According to the guidelines from ACMG (Li, 2017; Richards et al., 2015), NM_001197104.1: c.3566G>T (p.Cys1189Phe) variant is classified as pathogenic with the following evidences (PS2, PM1, PM2, PM5, and PP3): PS2, de novo in a patient with WSS and no family history; PM1, located in a well‐established functional domain (Zinc finger, CXXC‐type) without benign variant; PM2, absent from controls in gnomAD, ExAC, or 1000G databases; PM5, novel missense variant at an amino acid residue where a different missense variant was pathogenic (c. 3566G>A, p.Cys1189Tyr) (Miyake et al., 2016); PP3: multiple functional prediction software tools support a deleterious effect, including MutationTaster (http://www.mutationtaster.org), SIFT (http://sift.jcvi.org), PROVEAN (http://provean.jcvi.org/index.php), and Polyphen2 (http://genetics.bwh.harvard.edu/pph2/) (Adzhubei et al., 2010; Choi, 2015; Li, Shi, et al., 2018; Schwarz et al., 2014).

This missense variant was located in the cysteine‐rich CXXC zinc finger domain, which selectively bound to un‐methylated CpG‐containing islands of target genes (Lebrun et al., 2018). Previous studies showed that patients with missense variants in the CXXC presented more severe neurodevelopmental delay (Lebrun et al., 2018; Min Ko et al., 2017). In a French cohort of 33 cases, five patients, aged from 5 to 22 years old, carried missense variants in CXXC domain. All five patients showed ID (two moderate and three severe), four had hypotonia neonatal, and seizures occurred in three of the five patients (Baer et al., 2018). In a Chinese cohort reported by Li, Wang et al. (Li, Wang, et al., 2018), a 5 years old girl harbored KMT2A p.Gly1168Asp mutation, located in CXXC domain. This girl showed walking and language delay, ID, aggressive behavior, hyperactivity, and autism. Moreover, at the same position with our patient, KMT2A c.3566G>A (p.Cys1189Tyr) has been reported in a 4 years old Australian boy previously (Miyake et al., 2016). This boy showed similar phenotypes with our patient, including growth and neurological abnormalities. No seizure was observed in both our patient and the Australian boy. Taken together, Both ID and hypotonia were found in our patient and previously reported patients carrying variants in CXXC domain, while seizure was only found in three of seven French patients. The CXXC zinc finger domain of KMT2A gene has been suspected as a hotspot for missense variants in WSS patients with more severe neuro‐phenotypes (Li, Wang, et al., 2018).

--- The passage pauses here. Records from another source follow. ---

(** [toJSON], stage by stage, when it returns. *)
Lemma toJSON_ok options s r s' :
  toJSON_ options s = (Ok r, s') ->
  exists r1 s1 r3 s2,
    (if truthy (option_of options "list")
     then r1 = base_fields creationRequest server (numberOfRequests s) /\ s1 = s
     else addDetailsTo_ (base_fields creationRequest server (numberOfRequests s)) s
          = (Ok r1, s1))
    /\ (if truthy (option_of options "replayable")
        then removeNonEssentialInformationFrom (<["_links" := self_link server]> r1) s1
             = (Ok r3, s2)
        else r3 = <["_links" := self_link server]> r1 /\ s2 = s1)
    /\ (if truthy (option_of options "removeProxies")
        then removeProxiesFrom r3 s2 = (Ok r, s')
        else r = r3 /\ s' = s2).
Proof.
  unfold toJSON. intros H.
  apply bind_ok in H as (s0 & s0' & Hget & H). unfold get_state in Hget. simplify_eq.
  apply bind_ok in H as (r1 & s1 & H1 & H).
  apply bind_ok in H as (r3 & s2 & H3 & H).
  apply bind_ok in H as (r4 & s4 & H4 & H).
  unfold mret, M_ret, ret in H. simplify_eq.
  exists r1, s1, r3, s2. repeat split.
  - destruct (truthy (option_of options "list")); simpl in H1; [|done].
    unfold ret in H1. by simplify_eq.
  - destruct (truthy (option_of options "replayable")); [done|].
    unfold ret in H3. by simplify_eq.
  - destruct (truthy (option_of options "removeProxies")); [done|].
    unfold ret in H4. by simplify_eq.
Qed.

(** A call with [list] returns only if neither transform is asked for. *)
Lemma toJSON_list_ok options s r s' :
  toJSON_ options s = (Ok r, s') ->
  truthy (option_of options "list") = true ->
  truthy (option_of options "replayable") = false
  /\ truthy (option_of options "removeProxies") = false
  /\ r = <["_links" := self_link server]>
         (base_fields creationRequest server (numberOfRequests s))
  /\ s' = s.
Proof.
  intros H Hlist. apply toJSON_ok in H as (r1 & s1 & r3 & s2 & H1 & H3 & H4).
  rewrite Hlist in H1. destruct H1 as [-> ->].
  destruct (truthy (option_of options "replayable")).
  { unfold removeNonEssentialInformationFrom in H3.
    apply bind_ok in H3 as (? & ? & Hf & _). by vm_compute in Hf. }
  destruct H3 as [-> ->].
  destruct (truthy (option_of options "removeProxies")).
  { unfold removeProxiesFrom in H4.
    apply bind_ok in H4 as (? & ? & Hf & _). by vm_compute in Hf. }
  by destruct H4 as [-> ->].
Qed.

(** A field of the detail block that no later stage touches. *)
Lemma detail_field options s r s' k :
  toJSON_ options s = (Ok r, s') ->
  truthy (option_of options "list") = false ->
  k ∉ metadata_keys server s ->
  k <> "stubs" -> k <> "requests" -> k <> "_links" ->
  (truthy (option_of options "replayable") = true -> k <> "numberOfRequests") ->
  r !! k =
    (<["recordRequests" :=
         FValue (VBool (truthy (CreationRequest.recordRequests creationRequest)))]>
       (if truthy (CreationRequest.name creationRequest)
        then <["name" := FValue (CreationRequest.name creationRequest)]>
               (base_fields creationRequest server (numberOfRequests s))
        else base_fields creationRequest server (numberOfRequests s))) !! k.
Proof.
  intros H Hlist Hmeta Hstubs Hrequests Hlinks Hcounter.
  apply toJSON_ok in H as (r1 & s1 & r3 & s2 & H1 & H3 & H4).
  rewrite Hlist in H1.
  apply addDetailsTo_ok in H1 as (entries & stubs & He & _ & _ & Hr1).
  unfold metadata_keys in Hmeta. rewrite He in Hmeta.
  assert (r !! k = r3 !! k) as ->.
  { destruct (truthy (option_of options "removeProxies")).
    - apply removeProxiesFrom_ok in H4 as [kept ->]. by rewrite lookup_insert_ne.
    - by destruct H4 as [-> _]. }
  assert (r3 !! k = r1 !! k) as ->.
  { destruct (truthy (option_of options "replayable")).
    - apply removeNonEssentialInformationFrom_ok in H3 as ->.
      specialize (Hcounter eq_refl).
      rewrite !lookup_delete_ne by congruence. by rewrite lookup_insert_ne.
    - destruct H3 as [-> _]. by rewrite lookup_insert_ne. }
  rewrite Hr1. rewrite !lookup_insert_ne by done. by apply lookup_fold_insert.
Qed.

(** C6, amended: when [toJSON] returns, its record holds the protocol name and
    the bound port, and the current request counter unless [replayable] is
    set; in detail mode this is so for a field unless the metadata has a
    property of the same name.  With [list], the record holds [protocol],
    [port], [numberOfRequests] and [_links] and nothing else, so that name,
    recording flag, metadata, recorded requests and stubs are absent; and
    [toJSON] returns with [list] only if no transform is asked for. *)
Theorem base_and_summary_fields options s r s' :
  toJSON_ options s = (Ok r, s') ->
  let list := truthy (option_of options "list") in
  let replayable := truthy (option_of options "replayable") in
  let shadowed k := list = false /\ k ∈ metadata_keys server s in
  (~ shadowed "protocol" ->
     r !! "protocol" = Some (FValue (CreationRequest.protocol creationRequest)))
  /\ (~ shadowed "port" -> r !! "port" = Some (FValue (VNum (Server.port server))))
  /\ (replayable = false -> ~ shadowed "numberOfRequests" ->
        r !! "numberOfRequests" = Some (FValue (VNum (Z.of_nat (numberOfRequests s)))))
  /\ (list = true ->
        (forall k, is_Some (r !! k) <->
                   k ∈ ["protocol"; "port"; "numberOfRequests"; "_links"])
        /\ r !! "name" = None /\ r !! "recordRequests" = None
        /\ r !! "requests" = None /\ r !! "stubs" = None
        /\ replayable = false
        /\ truthy (option_of options "removeProxies") = false).
Proof.
  intros H list replayable shadowed.
  assert (forall k, k ∈ ["protocol"; "port"; "numberOfRequests"] ->
            (k = "numberOfRequests" -> replayable = false) ->
            ~ shadowed k ->
            r !! k = base_fields creationRequest server (numberOfRequests s) !! k) as Hbase.
  { intros k Hk Hcounter Hshadow.
    assert (k <> "stubs" /\ k <> "requests" /\ k <> "_links"
            /\ k <> "recordRequests" /\ k <> "name") as (? & ? & ? & ? & ?).
    { repeat (apply elem_of_cons in Hk as [->|Hk]; [repeat split; done|]).
      by apply elem_of_nil in Hk. }
    destruct list eqn:Hlist; subst list.
    - apply toJSON_list_ok in H as (_ & _ & -> & _); [|done].
      by rewrite lookup_insert_ne.
    - rewrite (detail_field options s r s' k H Hlist); try done.
      + by destruct (truthy (CreationRequest.name creationRequest));
          rewrite !lookup_insert_ne.
      + intros Hin. apply Hshadow. by split.
      + intros Hrep ->. fold replayable in Hrep. rewrite Hcounter in Hrep; done. }
  split; [|split; [|split]].
  - intros Hs. rewrite Hbase; [done|apply list_elem_of_here|done|done].
  - intros Hs. rewrite Hbase; [done|apply list_elem_of_further, list_elem_of_here|done|done].
  - intros Hrep Hs.
    rewrite Hbase; [done|do 2 apply list_elem_of_further; apply list_elem_of_here|done|done].
  - intros Hlist. subst list replayable.
    apply toJSON_list_ok in H as (Hrep & Hrem & -> & _); [|done].
    repeat split; try done.
    + intros [x Hx]. unfold base_fields in Hx.
      repeat (apply lookup_insert_Some in Hx as [[<- _]|[_ Hx]];
              [repeat first [apply list_elem_of_here | apply list_elem_of_further]|]).
      apply lookup_singleton_Some in Hx as [<- _]. apply list_elem_of_here.
    + intros Hk. repeat (apply elem_of_cons in Hk as [->|Hk]; [by eexists|]).
      by apply elem_of_nil in Hk.
Qed.

End Fields.

(** Decides a membership question on closed lists. *)
Ltac by_computation := apply (bool_decide_unpack _); vm_compute; exact I.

In conclusion, a 15 months old Chinese girl was diagnosed with WSS based on trio‐WES and clinical features. Our findings expand the current knowledge about the phenotypic and variation spectra of WSS.

CONFLICT OF INTEREST

The authors declare that they have no competing interests.

AUTHORS’ CONTRIBUTIONS

WW and XL conceived the experiments and cared the patient. XW performed genetic test and wrote the manuscript. YL performed genetic counselling. GZ collected patient samples.

ETHICAL APPROVAL

This study was approved guidelines by the Ethics Committee of Tongji Hospital, Tongji Medical College, Huazhong University of Science and Technology. Written informed consent were obtained from all family members.